5 from 2 votes
Moist, easy, and delicious Zucchini Bread suitable for both gluten-tolerant and gluten-free diets.
Zucchini Bread
Prep Time
15 mins
Cook Time
1 hr 5 mins
Total Time
1 hr 20 mins
Course: Snack
Cuisine: American
Serving Size: 1 loaf
Calories per Serving: 2784 kcal
Author: Patty K-P
  • 3/4 cup Bob's Red Mill organic all-purpose flour
  • 3/4 cup Bob's Red Mill almond meal
  • 2 1/2 teaspoon baking powder
  • 1/2 teaspoon ground cinnamon
  • 1/2 teaspoon ground nutmeg
  • 1/2 teaspoon sea salt
  • 1 cup raisins
  • 3/4 cup chopped walnuts
  • 2 large eggs
  • 1/4 cup olive oil
  • 1/4 cup honey
  • 1 1/2 cups shredded zucchini, unpeeled
  1. Preheat oven to 350°F and grease a 9x5-inch loaf pan.
  2. In a large bowl, whisk together the flour, almond meal, baking powder, cinnamon, nutmeg, and salt. Set aside.
  3. In the bowl of a food processor, pulse together the raisins and walnuts until a paste forms. Add the eggs, oil, and honey and pulse until combined.
  4. Stir the raisin mixture into the flour mixture until just a few streaks of flour remain. Fold in the zucchini.

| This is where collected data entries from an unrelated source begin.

(** C2: an operation that returns an error, a mutation cut off at any of its
    context checks included, leaves the store, the audit trail and the outbox
    exactly as they were. *)
Theorem failed_op_changes_nothing op w e w' : exec op w = (Err e, w') → w'.2 = w.2.
Proof.
  intros Hrun. destruct op; cbn in Hrun;
    try (apply discard_inv in Hrun as (r0 & Hrun & Hr); destruct r0; [done| |done]).
  - by apply create_spec in Hrun as [(? & ? & _)|(? & _ & ?)].
  - by apply rotate_spec in Hrun as [(? & ? & _ & _ & _ & _ & _ & _ & _ & ? & _)|(? & _ & ?)].
  - by apply revoke_spec in Hrun as [(? & ? & _ & _ & _ & ? & _)|(? & _ & ?)].
  - by apply rollback_spec in Hrun as [(? & ? & ? & _ & _ & _ & ? & _)|(? & _ & ?)].
  - unfold TouchLastUsed, ready in Hrun.
    apply bind_ctx in Hrun as [(? & _ & ?)|(e1 & Hrun)]; [done|].
    apply bind_ctx in Hrun as [(? & _ & ?)|(e2 & Hrun)]; [done|].
    rewrite bind_get in Hrun. repeat case_match; first [discriminate Hrun|by injection Hrun as _ <-].
  - by eapply readonly_List.
  - by eapply readonly_GetByID.
  - by eapply readonly_FindByTokenHash.
  - apply record_only_audit in Hrun as (_ & _ & _ & Hn). by eapply Hn.
Qed.

(** ** Records only evolve towards retirement *)

Definition le_expiry (new old : option time) : Prop :=
  match old with None => True | Some e => ∃ e', new = Some e' ∧ e' ≤ e end.
Definition Service_Create s (request : CreateCredentialRequest) : go S IssuedCredential :=
  let! prepared := PrepareCreate s request in
  let! credential := Lifecycle.CreateCredential (StorageInput prepared) in
  lift_res (Complete_ prepared credential).

Definition Service_List (order : list string) (orgID : string) : go S (list ClientCredential) :=
  refuse! isEmpty orgID with ErrInvalidCredential "org_id is required" ;;
  Lifecycle.List_ order orgID.

Definition Service_Rotate s between (request : RotateCredentialRequest) : go S IssuedCredential :=
  refuse! (rq_Overlap request <? 0) || (sv_maximumOverlap s <? rq_Overlap request)
    with ErrInvalidCredential "overlap" ;;
  let orgID := strings_TrimSpace (rq_OrgID request) in
  let credentialID := strings_TrimSpace (rq_CredentialID request) in
  let createdBy := strings_TrimSpace (rq_CreatedBy request) in
  refuse! isEmpty orgID || isEmpty credentialID || isEmpty createdBy
    with ErrInvalidCredential "org_id, credential_id, and actor are required" ;;
  let! current := Lifecycle.GetByID orgID credentialID in
  let! now := now in
  refuse! bool_decide (is_Some (cc_RevokedAt current))
    with ErrInvalidCredential "source credential is no longer active" ;;
  refuse! bool_decide (pv_ClientClass (cc_Provenance current) = ClientClassBrowser)
    with ErrBrowserCredentialRotation ;;
  let create :=
    CreateRequest (cc_OrgID current)
      (if isEmpty (rq_Name request) then cc_Name current else rq_Name request)
      (if bool_decide (rq_RepositoryScopes request = []) then cc_RepositoryScopes current
       else rq_RepositoryScopes request)
      (if bool_decide (rq_Scopes request = []) then cc_Scopes current else rq_Scopes request)
      createdBy (rq_ExpiresAt request) "" "" "" "" "" "" None in
  let! normalized := lift_res (normalizeCreateRequest create) in
  refuse! negb (rotationWithinParent current normalized) with ErrRotationWiderThanParent ;;
  refuse! past_expiry (cq_ExpiresAt normalized) now
    with ErrInvalidCredential "expires_at must be in the future" ;;
  let! issued := lift_res (issueRotationInput s normalized (rq_Overlap request)) in
  modify between ;;
  let! credential := Lifecycle.RotateCredential
    (Rotation orgID credentialID createdBy (rq_SelfCredential request) issued.2) in
  ret (Issued credential issued.1).

(** The one revocation path. *)
Definition revokeWithActor (input : RevocationInput) : go S ClientCredential :=
  Lifecycle.RevokeCredential input.

Definition service_revoke (orgID0 credentialID0 actorID0 : string) (self : bool) : go S ClientCredential :=
  let orgID := strings_TrimSpace orgID0 in
  let credentialID := strings_TrimSpace credentialID0 in
  let actorID := strings_TrimSpace actorID0 in
  refuse! isEmpty orgID || isEmpty credentialID || isEmpty actorID
    with ErrInvalidCredential "org_id, credential_id, and actor are required" ;;
  revokeWithActor (Revocation orgID credentialID actorID "" "" self).

Definition Service_Revoke (orgID credentialID actorID : string) : go S ClientCredential :=
  service_revoke orgID credentialID actorID false.

Definition RevokeAsOperator (orgID0 credentialID0 actorID0 reason : string) : go S ClientCredential :=
  let orgID := strings_TrimSpace orgID0 in
  let credentialID := strings_TrimSpace credentialID0 in
  let actorID := strings_TrimSpace actorID0 in
  refuse! isEmpty orgID || isEmpty credentialID || isEmpty actorID
    with ErrInvalidCredential "org_id, credential_id, and actor are required" ;;
  revokeWithActor (Revocation orgID credentialID actorID "operator" reason false).

(** ** self_lifecycle.go *)

Definition DeviceCredentialLifetime : duration := 30 * 24 * Hour.

Record SelfRotationReceipt := Receipt {
  sr_SourceCredentialID : string;
  sr_SuccessorCredentialID : string;
  sr_RollbackUntil : time;
}.
Record SelfRotation := MkSelfRotation { sr_Issued : IssuedCredential; sr_Receipt : SelfRotationReceipt }.
Record SelfRevocation := MkSelfRevocation { sl_CredentialID : string; sl_Credential : ClientCredential }.

Record credentialSnapshot := Snapshot {
  sn_CredentialID : string;
  sn_RepositoryScopes : list string;
  sn_Scopes : list string;
  sn_CreatedAt : time;
  sn_ExpiresAt : option time;
  sn_RevokedAt : option time;
}.

(** A list is in normal form: [err != nil || !slices.Equal(normalized, list)]
    is false. *)
Definition in_normal_form (normalized : res (list string)) (list : list string) : bool :=
  match normalized with Ok l => bool_decide (l = list) | _ => false end.

Definition validateSelfLifecyclePrincipal (principal : Principal) : res () :=
  reject! negb (bool_decide (pr_AuthenticationMethod principal = AuthenticationMethodCredential))
          || isEmpty (strings_TrimSpace (pr_Subject principal))
          || negb (bool_decide (pr_Subject principal = pr_CredentialID principal))
          || isEmpty (strings_TrimSpace (pr_OrgID principal)) with ErrInvalidCredential "" ;;
  reject! negb (in_normal_form (NormalizeRepositoryScopes (pr_RepositoryScopes principal))
                  (pr_RepositoryScopes principal)) with ErrInvalidCredential "" ;;
  reject! negb (in_normal_form (auth_normalizeScopes (pr_Permissions principal)) (pr_Permissions principal))
    with ErrInvalidCredential "" ;;
  Ok ().

Definition authenticatedCredential (principal : Principal) : go S credentialSnapshot :=
  refuse! negb (bool_decide (pr_AuthenticationMethod principal = AuthenticationMethodCredential))
          || isEmpty (strings_TrimSpace (pr_Subject principal))
          || negb (bool_decide (pr_Subject principal = pr_CredentialID principal))
          || isEmpty (strings_TrimSpace (pr_OrgID principal)) with ErrInvalidCredential "" ;;
  refuse! negb (in_normal_form (NormalizeRepositoryScopes (pr_RepositoryScopes principal))
                  (pr_RepositoryScopes principal)) with ErrInvalidCredential "" ;;
  refuse! negb (in_normal_form (auth_normalizeScopes (pr_Permissions principal)) (pr_Permissions principal))
    with ErrInvalidCredential "" ;;
  let! credential := Lifecycle.GetByID (pr_OrgID principal) (pr_CredentialID principal) in
  refuse! bool_decide (is_Some (cc_RevokedAt credential)) with ErrInvalidCredential "" ;;
  let! expired :=
    match cc_ExpiresAt credential with
    | Some t => let! now := now in ret (negb (time_After t now))
    | None => ret false
    end in
  refuse! expired || negb (bool_decide (cc_RepositoryScopes credential = pr_RepositoryScopes principal))
          || negb (bool_decide (cc_Scopes credential = pr_Permissions principal))
    with ErrInvalidCredential "" ;;
  ret (Snapshot (cc_CredentialID credential) (cc_RepositoryScopes credential) (cc_Scopes credential)
         (cc_CreatedAt credential) (cc_ExpiresAt credential) (cc_RevokedAt credential)).

(** [before] and [between] are what others do to the store before and inside
    the rotation. *)
Definition RotateSelf s (before between : S → S) (principal : Principal) : go S SelfRotation :=
  let! source := authenticatedCredential principal in
  let! t := now in
  modify before ;;
  let! outcome := attempt (Service_Rotate s between
    (RotateRequest (pr_OrgID principal) (pr_CredentialID principal) "" [] [] (pr_Subject principal)
       (Some (time_Add t DeviceCredentialLifetime)) MaximumOverlap true)) in
  match outcome with
  | inl ErrNotFound => fail ErrStaleSelfCredential
  | inl e => fail e
  | inr issued =>
    let until := time_Add (cc_CreatedAt (ic_Credential issued)) MaximumOverlap in
    let rollbackUntil :=
      match sn_ExpiresAt source with
      | Some e => if time_Before e until then e else until
      | None => until
      end in
    ret (MkSelfRotation issued
           (Receipt (pr_CredentialID principal) (cc_CredentialID (ic_Credential issued)) rollbackUntil))
  end.

Definition RollbackSelfRotation between (principal : Principal) (receipt : SelfRotationReceipt)
    : go S SelfRevocation :=
  lift_res (validateSelfLifecyclePrincipal principal) ;;
  let! credential := Lifecycle.GetByID (pr_OrgID principal) (pr_CredentialID principal) in
  refuse! negb (bool_decide (cc_RepositoryScopes credential = pr_RepositoryScopes principal))
          || negb (bool_decide (cc_Scopes credential = pr_Permissions principal))
    with ErrInvalidCredential "" ;;
  refuse! isEmpty (strings_TrimSpace (sr_SourceCredentialID receipt))
          || negb (bool_decide (strings_TrimSpace (sr_SuccessorCredentialID receipt) = pr_CredentialID principal))
          || bool_decide (sr_SourceCredentialID receipt = pr_CredentialID principal)
    with ErrInvalidCredential "" ;;
  let! now := now in
  refuse! negb (time_After (sr_RollbackUntil receipt) now) with ErrInvalidCredential "" ;;
  modify between ;;
  let! revoked := Lifecycle.RollbackCredentialRotation
    (Rollback (pr_OrgID principal) (sr_SourceCredentialID receipt) (sr_SuccessorCredentialID receipt)
       (pr_Subject principal) (sr_RollbackUntil receipt)) in
  ret (MkSelfRevocation (cc_CredentialID revoked) revoked).

Definition RevokeSelf between (principal : Principal) : go S SelfRevocation :=
  authenticatedCredential principal ;;
  modify between ;;
  let! outcome := attempt (service_revoke (pr_OrgID principal) (pr_CredentialID principal)
                             (pr_Subject principal) true) in
  match outcome with
  | inl ErrNotFound => fail ErrStaleSelfCredential
  | inl e => fail e
  | inr credential => ret (MkSelfRevocation (cc_CredentialID credential) credential)
  end.

Definition OutcomeOK : string := "ok".
Definition OutcomeInvalidGrant : string := "invalid_grant".
Definition OutcomeClientMismatch : string := "client_mismatch".

Record PresentedRevocation := Presented { pv_Outcome : string; pv_CredentialID : string }.

Definition RevokePresentedAccessToken between (token clientID : string) : go S PresentedRevocation :=
  refuse! isEmpty (strings_TrimSpace clientID) with ErrInvalidCredential "" ;;
  if negb (IsTokenShapeValid token) then ret (Presented OutcomeInvalidGrant "")
  else
    let! found := attempt (Lifecycle.FindByTokenHash (HashToken token)) in
    match found with
    | inl ErrNotFound => ret (Presented OutcomeInvalidGrant "")
    | inl e => fail e
    | inr credential =>
      let id := cc_CredentialID credential in
      if negb (bool_decide (pv_ClientID (cc_Provenance credential) = clientID))
      then ret (Presented OutcomeClientMismatch id)
      else
        modify between ;;
        let! revoked := attempt (service_revoke (cc_OrgID credential) id id true) in
        match revoked with
        | inl ErrNotFound | inl ErrConflict => ret (Presented OutcomeInvalidGrant id)
        | inl e => fail e
        | inr _ => ret (Presented OutcomeOK id)
        end
    end.

(** ** revoke_on_behalf.go *)

Definition OnBehalfActorUser : string := "user".
Definition OnBehalfActorAdmin : string := "admin".
Definition OnBehalfRefusedUnknownCredential : string := "unknown_credential".
Definition OnBehalfRefusedNotMCPBound : string := "not_mcp_bound".
Definition OnBehalfRefusedNotApprover : string := "not_approver".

  5. Transfer the batter into the prepared pan and bake for 45 to 55 minutes, until the top is golden and a toothpick inserted in the center comes out clean.
Recipe Notes

Gluten-free version: Substitute the flour with Bob's Red Mill organic all-purpose gluten-free 1-to-1 baking flour, use gluten-free baking powder, and increase the baking time to 55 to 65 minutes. Gluten-free version = 2814 calories.

Pro tip: Use the same measuring cup as the oil to measure the honey. The honey won't stick and will just slip right out!